_Directions_:
Range to output from the entries below: the line containing "Lemma gtb_true_not_nan (x" through the line containing "(** C3 (the". Set it down exactly, ends included, nothing else.

_Given data_:
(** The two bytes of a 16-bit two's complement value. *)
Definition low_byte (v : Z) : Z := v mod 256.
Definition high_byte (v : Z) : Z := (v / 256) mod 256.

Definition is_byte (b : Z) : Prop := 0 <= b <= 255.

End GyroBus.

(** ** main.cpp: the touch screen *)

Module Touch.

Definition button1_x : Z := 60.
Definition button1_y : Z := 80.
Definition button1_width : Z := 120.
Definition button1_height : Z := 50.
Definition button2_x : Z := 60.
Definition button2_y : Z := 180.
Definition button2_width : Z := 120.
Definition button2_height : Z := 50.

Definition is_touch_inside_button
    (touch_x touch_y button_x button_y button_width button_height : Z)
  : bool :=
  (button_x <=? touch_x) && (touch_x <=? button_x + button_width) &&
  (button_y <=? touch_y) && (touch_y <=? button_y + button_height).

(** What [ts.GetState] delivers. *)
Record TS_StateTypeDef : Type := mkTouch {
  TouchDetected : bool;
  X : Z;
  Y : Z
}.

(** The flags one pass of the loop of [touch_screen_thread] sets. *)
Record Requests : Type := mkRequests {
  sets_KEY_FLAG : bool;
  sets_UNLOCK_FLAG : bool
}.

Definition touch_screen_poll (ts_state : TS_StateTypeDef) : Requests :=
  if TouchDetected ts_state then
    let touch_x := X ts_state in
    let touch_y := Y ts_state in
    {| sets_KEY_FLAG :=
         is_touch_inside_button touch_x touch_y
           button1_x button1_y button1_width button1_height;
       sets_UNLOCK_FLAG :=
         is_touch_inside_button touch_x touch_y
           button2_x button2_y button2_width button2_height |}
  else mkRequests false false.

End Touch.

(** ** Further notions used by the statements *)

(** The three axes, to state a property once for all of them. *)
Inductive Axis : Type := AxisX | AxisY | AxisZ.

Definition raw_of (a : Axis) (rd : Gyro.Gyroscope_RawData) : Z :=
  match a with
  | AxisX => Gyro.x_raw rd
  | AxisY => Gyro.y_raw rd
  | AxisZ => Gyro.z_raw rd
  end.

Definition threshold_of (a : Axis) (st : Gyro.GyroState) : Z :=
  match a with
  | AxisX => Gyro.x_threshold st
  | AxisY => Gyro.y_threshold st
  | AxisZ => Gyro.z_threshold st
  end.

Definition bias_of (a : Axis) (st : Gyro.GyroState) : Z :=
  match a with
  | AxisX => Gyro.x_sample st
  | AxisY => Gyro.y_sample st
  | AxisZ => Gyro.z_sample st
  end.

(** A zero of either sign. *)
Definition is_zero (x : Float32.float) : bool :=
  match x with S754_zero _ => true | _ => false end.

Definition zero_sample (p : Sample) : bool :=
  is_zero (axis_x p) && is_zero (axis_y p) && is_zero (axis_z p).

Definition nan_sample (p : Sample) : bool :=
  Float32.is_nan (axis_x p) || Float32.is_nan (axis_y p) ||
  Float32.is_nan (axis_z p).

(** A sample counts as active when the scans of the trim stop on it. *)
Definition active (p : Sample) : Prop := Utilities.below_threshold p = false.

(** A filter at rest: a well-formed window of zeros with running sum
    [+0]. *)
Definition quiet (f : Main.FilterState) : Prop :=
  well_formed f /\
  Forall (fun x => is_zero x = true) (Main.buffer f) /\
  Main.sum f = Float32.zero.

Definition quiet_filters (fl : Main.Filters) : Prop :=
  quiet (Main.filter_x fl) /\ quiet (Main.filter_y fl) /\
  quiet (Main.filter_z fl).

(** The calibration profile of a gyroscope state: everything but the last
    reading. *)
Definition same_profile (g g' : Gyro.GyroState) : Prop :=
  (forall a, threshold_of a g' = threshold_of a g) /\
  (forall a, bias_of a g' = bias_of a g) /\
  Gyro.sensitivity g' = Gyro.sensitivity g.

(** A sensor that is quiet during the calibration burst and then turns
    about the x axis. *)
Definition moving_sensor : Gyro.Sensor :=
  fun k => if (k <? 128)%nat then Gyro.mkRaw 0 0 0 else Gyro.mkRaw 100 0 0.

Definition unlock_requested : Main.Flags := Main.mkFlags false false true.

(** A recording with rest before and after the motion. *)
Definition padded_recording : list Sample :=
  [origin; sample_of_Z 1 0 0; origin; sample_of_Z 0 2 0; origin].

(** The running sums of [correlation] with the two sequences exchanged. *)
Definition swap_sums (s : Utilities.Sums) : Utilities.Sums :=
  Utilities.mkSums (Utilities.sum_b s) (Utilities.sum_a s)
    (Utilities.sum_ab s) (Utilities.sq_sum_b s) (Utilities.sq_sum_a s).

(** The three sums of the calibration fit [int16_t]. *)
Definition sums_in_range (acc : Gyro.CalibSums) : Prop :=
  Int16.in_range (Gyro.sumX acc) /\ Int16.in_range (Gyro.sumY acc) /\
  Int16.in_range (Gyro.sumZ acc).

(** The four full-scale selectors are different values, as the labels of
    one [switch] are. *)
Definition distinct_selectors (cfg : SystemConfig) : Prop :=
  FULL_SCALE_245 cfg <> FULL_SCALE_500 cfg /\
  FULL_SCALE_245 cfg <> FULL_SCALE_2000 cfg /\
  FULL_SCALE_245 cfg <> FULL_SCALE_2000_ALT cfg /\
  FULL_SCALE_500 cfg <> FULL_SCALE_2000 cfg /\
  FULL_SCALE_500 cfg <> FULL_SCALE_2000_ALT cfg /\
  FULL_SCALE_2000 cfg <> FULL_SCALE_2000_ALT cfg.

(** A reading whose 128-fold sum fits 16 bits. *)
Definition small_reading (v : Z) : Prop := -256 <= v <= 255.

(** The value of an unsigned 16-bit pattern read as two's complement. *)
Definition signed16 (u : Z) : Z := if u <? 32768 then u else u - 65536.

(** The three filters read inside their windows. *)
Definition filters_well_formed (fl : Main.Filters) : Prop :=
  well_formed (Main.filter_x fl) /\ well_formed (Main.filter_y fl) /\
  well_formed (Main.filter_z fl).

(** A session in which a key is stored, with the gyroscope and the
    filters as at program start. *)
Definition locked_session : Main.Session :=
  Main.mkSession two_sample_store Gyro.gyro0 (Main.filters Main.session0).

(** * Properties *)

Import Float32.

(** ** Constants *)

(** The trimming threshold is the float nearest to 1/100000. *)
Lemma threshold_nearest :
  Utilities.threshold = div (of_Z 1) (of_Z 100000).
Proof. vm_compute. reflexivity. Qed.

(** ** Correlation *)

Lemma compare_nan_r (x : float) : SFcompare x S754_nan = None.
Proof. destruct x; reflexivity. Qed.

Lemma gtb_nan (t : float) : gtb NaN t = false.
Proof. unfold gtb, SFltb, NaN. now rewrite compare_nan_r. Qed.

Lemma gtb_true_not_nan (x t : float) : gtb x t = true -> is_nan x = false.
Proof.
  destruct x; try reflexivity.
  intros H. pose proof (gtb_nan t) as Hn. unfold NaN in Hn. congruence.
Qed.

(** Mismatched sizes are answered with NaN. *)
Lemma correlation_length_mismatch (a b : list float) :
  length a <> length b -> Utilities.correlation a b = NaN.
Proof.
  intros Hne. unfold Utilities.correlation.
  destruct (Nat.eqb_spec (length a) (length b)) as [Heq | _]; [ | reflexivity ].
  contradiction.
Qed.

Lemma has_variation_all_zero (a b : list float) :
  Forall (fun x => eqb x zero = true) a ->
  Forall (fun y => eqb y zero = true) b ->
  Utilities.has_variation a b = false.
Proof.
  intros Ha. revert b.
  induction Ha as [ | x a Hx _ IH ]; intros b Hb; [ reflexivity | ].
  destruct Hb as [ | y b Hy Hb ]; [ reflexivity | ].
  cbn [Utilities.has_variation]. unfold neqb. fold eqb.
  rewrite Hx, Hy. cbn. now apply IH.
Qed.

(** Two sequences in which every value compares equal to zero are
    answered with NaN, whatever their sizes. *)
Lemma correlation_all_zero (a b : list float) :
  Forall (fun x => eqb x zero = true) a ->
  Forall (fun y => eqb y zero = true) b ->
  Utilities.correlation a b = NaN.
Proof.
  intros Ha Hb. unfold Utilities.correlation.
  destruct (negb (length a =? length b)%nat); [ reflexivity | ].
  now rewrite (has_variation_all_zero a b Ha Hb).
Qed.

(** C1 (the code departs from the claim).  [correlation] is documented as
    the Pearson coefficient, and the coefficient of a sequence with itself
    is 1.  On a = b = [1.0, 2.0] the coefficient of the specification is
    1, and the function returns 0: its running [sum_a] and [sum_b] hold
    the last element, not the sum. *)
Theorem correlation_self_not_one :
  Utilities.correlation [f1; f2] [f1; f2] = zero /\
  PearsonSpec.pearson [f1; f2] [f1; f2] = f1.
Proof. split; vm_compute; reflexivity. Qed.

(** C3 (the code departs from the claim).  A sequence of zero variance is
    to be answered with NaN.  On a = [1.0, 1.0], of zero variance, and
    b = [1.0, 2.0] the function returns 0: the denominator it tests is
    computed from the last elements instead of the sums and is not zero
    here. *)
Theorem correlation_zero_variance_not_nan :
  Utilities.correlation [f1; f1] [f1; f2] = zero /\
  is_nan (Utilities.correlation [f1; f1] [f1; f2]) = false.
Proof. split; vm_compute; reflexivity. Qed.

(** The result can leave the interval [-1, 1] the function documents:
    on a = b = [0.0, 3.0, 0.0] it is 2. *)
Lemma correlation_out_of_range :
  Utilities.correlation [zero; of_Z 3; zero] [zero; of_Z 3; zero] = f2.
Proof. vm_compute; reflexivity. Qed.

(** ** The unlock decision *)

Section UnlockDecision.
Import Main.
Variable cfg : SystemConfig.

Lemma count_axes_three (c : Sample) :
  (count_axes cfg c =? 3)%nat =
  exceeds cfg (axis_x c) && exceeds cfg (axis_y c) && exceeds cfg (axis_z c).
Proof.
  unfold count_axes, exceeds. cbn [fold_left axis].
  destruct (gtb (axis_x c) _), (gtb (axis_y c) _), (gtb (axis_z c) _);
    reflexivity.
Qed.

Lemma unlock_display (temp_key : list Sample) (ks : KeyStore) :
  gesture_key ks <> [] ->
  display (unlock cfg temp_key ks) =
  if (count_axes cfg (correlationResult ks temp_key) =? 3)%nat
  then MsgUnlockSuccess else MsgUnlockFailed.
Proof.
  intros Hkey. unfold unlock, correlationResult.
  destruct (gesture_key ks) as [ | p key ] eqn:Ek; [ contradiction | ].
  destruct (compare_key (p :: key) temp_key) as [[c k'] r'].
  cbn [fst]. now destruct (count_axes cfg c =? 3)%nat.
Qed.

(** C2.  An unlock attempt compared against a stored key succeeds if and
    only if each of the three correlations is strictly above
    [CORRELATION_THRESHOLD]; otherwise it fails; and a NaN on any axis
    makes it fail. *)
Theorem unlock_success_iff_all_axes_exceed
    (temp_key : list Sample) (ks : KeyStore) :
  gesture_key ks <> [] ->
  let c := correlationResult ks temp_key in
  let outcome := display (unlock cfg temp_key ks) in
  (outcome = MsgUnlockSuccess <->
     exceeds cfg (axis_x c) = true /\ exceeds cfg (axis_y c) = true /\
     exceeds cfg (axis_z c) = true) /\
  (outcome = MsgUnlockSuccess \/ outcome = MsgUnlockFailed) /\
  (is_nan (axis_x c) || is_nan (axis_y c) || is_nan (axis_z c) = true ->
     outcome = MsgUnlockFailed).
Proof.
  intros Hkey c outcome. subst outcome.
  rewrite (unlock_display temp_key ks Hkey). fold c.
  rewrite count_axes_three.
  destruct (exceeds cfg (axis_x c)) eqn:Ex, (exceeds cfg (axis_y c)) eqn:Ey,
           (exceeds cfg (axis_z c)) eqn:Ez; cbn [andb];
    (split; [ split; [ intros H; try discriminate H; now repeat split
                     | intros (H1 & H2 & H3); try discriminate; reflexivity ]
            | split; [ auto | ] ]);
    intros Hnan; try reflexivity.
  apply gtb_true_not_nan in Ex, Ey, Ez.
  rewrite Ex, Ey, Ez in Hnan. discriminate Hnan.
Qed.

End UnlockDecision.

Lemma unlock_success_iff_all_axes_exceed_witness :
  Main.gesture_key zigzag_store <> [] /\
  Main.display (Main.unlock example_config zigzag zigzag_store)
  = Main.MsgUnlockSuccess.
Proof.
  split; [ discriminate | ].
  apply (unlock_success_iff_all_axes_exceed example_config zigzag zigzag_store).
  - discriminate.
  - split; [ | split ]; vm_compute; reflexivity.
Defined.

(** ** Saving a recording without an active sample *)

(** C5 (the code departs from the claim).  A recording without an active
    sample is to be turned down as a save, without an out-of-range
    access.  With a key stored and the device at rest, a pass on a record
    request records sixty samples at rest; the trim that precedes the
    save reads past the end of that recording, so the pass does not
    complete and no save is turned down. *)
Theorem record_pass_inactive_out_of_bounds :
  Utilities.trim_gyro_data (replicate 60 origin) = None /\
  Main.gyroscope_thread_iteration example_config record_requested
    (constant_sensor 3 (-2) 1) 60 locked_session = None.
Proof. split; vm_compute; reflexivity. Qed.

_Reply_:
Lemma gtb_true_not_nan (x t : float) : gtb x t = true -> is_nan x = false.
Proof.
  destruct x; try reflexivity.
  intros H. pose proof (gtb_nan t) as Hn. unfold NaN in Hn. congruence.
Qed.

(** Mismatched sizes are answered with NaN. *)
Lemma correlation_length_mismatch (a b : list float) :
  length a <> length b -> Utilities.correlation a b = NaN.
Proof.
  intros Hne. unfold Utilities.correlation.
  destruct (Nat.eqb_spec (length a) (length b)) as [Heq | _]; [ | reflexivity ].
  contradiction.
Qed.

Lemma has_variation_all_zero (a b : list float) :
  Forall (fun x => eqb x zero = true) a ->
  Forall (fun y => eqb y zero = true) b ->
  Utilities.has_variation a b = false.
Proof.
  intros Ha. revert b.
  induction Ha as [ | x a Hx _ IH ]; intros b Hb; [ reflexivity | ].
  destruct Hb as [ | y b Hy Hb ]; [ reflexivity | ].
  cbn [Utilities.has_variation]. unfold neqb. fold eqb.
  rewrite Hx, Hy. cbn. now apply IH.
Qed.

(** Two sequences in which every value compares equal to zero are
    answered with NaN, whatever their sizes. *)
Lemma correlation_all_zero (a b : list float) :
  Forall (fun x => eqb x zero = true) a ->
  Forall (fun y => eqb y zero = true) b ->
  Utilities.correlation a b = NaN.
Proof.
  intros Ha Hb. unfold Utilities.correlation.
  destruct (negb (length a =? length b)%nat); [ reflexivity | ].
  now rewrite (has_variation_all_zero a b Ha Hb).
Qed.

(** C1 (the code departs from the claim).  [correlation] is documented as
    the Pearson coefficient, and the coefficient of a sequence with itself
    is 1.  On a = b = [1.0, 2.0] the coefficient of the specification is
    1, and the function returns 0: its running [sum_a] and [sum_b] hold
    the last element, not the sum. *)
Theorem correlation_self_not_one :
  Utilities.correlation [f1; f2] [f1; f2] = zero /\
  PearsonSpec.pearson [f1; f2] [f1; f2] = f1.
Proof. split; vm_compute; reflexivity. Qed.

(** C3 (the code departs from the claim).  A sequence of zero variance is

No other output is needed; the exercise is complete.